Objective While SCFA receptors GPR41 and GPR43 regulate β-cell insulin secretion, their role in α-cells remains unknown despite hyperglucagonemia in type 2 diabetes (T2D). Thus, the current study aims to investigate the ability of synthetic GPR41 and GPR43 agonists to modulate α-cell physiology and responsiveness to nutrient challenge. Methods Using αTC1.9 cells and primary rat islets we investigated the role of SCFA receptors in glucagon expression and secretion under physiological and insulin resistant conditions associated with high-fat feeding (HFD) and lactation (L). The specific agonists AR420626 (AR) and (S)-2-(4-chlorophenyl)-3,3-dimethyl-N-(5-phenylthiazol-2-yl) butanamide (PA) were employed to study the mechanisms involved. Results Histological and flow cytometry analysis of islets demonstrated that GPR41 and GPR43 localized in α-cells. Treatment of αTC1.9 cells with the GPR41-agonist AR or GPR43-agonist PA increased Gcg expression and glucagon secretion at low glucose, while AR also potentiated glucagon release at high glucose.

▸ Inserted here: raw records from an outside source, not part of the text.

Lemma set_operator_same ds signer : same_ops ds (set_operator signer (operator_or_new ds signer) ds).
Proof.
  split; [done|]. intros o. unfold operator_or_new at 1. cbn.
  rewrite lookup_insert. by case_decide; subst.
Qed.

Lemma get_or_create_same {E} signer ds (Q : outcome E OperatorState → DutyState → Prop) :
  (∀ ds', same_ops ds ds' → Q (Ok (operator_or_new ds signer)) ds') →
  wp (get_or_create_operator signer) Q ds.
Proof. intros HQ. apply HQ, set_operator_same. Qed.

Lemma same_ops_duty_ok ds ds' : same_ops ds ds' → duty_ok ds → duty_ok ds'.
Proof.
  intros [Hs Ho] Hds. split; [|rewrite Hs; apply Hds]. intros o os Hos.
  pose proof (operator_or_new_ok ds o Hds) as [Hr Hl]. rewrite <- Ho in Hr, Hl.
  unfold operator_or_new in Hr, Hl. rewrite Hos in Hr, Hl. cbn in *. split; [done|congruence].
Qed.

(** [validate_qbft_logic] leaves the duty state alone and, when it succeeds, has checked
    every signer that has a state for the slot. *)
Lemma validate_qbft_logic_wp vc m ds :
  wp (validate_qbft_logic vc m) (λ o ds', same_ops ds ds' ∧ (o = Ok tt →
    ∀ signer s, signer ∈ operator_ids (vc_signed vc) →
      get_signer_state (operator_or_new ds signer) (height m) = Some s →
      validate_signer_state vc m s = Ok tt)) ds.
Proof.
  unfold validate_qbft_logic. wp_step. wp_step. wp_step; [|done..].
  wp_step. eapply wp_mono.
  { apply (wp_for_each same_ops (λ signer ds, ∀ s,
      get_signer_state (operator_or_new ds signer) (height m) = Some s →
      validate_signer_state vc m s = Ok tt)); [apply _| |].
    - intros x s s' [_ Ho]. by rewrite Ho.
    - intros x s. wp_step. apply get_or_create_same. intros ds' Hds'.
      destruct (get_signer_state (operator_or_new s x) (height m)) as [st|] eqn:E.
      + wp_step. split; [done|]. intros Hok st' [= <-]. done.
      + wp_step. done. }
  intros [[]|e|] ds' [Hs Hl]; [|done..]. wp_step; wp_step; (split; [done|]); eauto.
Qed.

Lemma duty_logic_same vc dp m ds :
  wp (validate_qbft_message_by_duty_logic vc dp m) (λ _ ds', same_ops ds ds') ds.
Proof.
  assert (∀ (f : OperatorId → OperatorState → result unit) l ds,
    wp (for_each (λ signer, os ← get_or_create_operator signer; lift (f signer os)) l)
      (λ _ ds', same_ops ds ds') ds) as Hloop.
  { intros f l ds0. eapply wp_mono.
    - apply (wp_for_each same_ops (λ _ _, True)); [apply _|done|].
      intros x s. wp_step. apply get_or_create_same. intros ds' Hds'. by wp_step.
    - by intros o s' [? _]. }
  unfold validate_qbft_message_by_duty_logic. wp_step.
  eapply (wp_mono _ (λ _ ds', same_ops ds ds')).
  { destruct (Role.is_committee_role _); [by wp_step|]. apply Hloop. }
  intros [[]|e|] ds1 H1; [|done..].
  wp_step. wp_step. wp_step; [|done..]. wp_step. wp_step. wp_step; [|done..].
  eapply wp_mono; [apply Hloop|]. intros o ds2 H2. cbn in H2. by etrans.
Qed.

This effect was recapitulated in isolated islets demonstrating pertussis toxin sensitivity for both agonist effects. HFD-fed animals showed glucose intolerance, early fasting hyperglucagonemia and islet resistance to glucose inhibition of glucagon secretion together with enhanced expression of islet Gpr41/43. Stimulation of HFD islets with the synthetic agonists further increased Gcg expression. Pancreatic Gpr41/43 levels were also transiently induced during lactation although only GPR41 activation of lactating rat islets up-regulated Gcg expression via Gαi and α-cell replication. Conclusions These findings position GPR41 as a promising therapeutic target for modulating hyperglucagonemia and improving glycemic control in T2D, supporting its translational relevance in diabetes intervention strategies.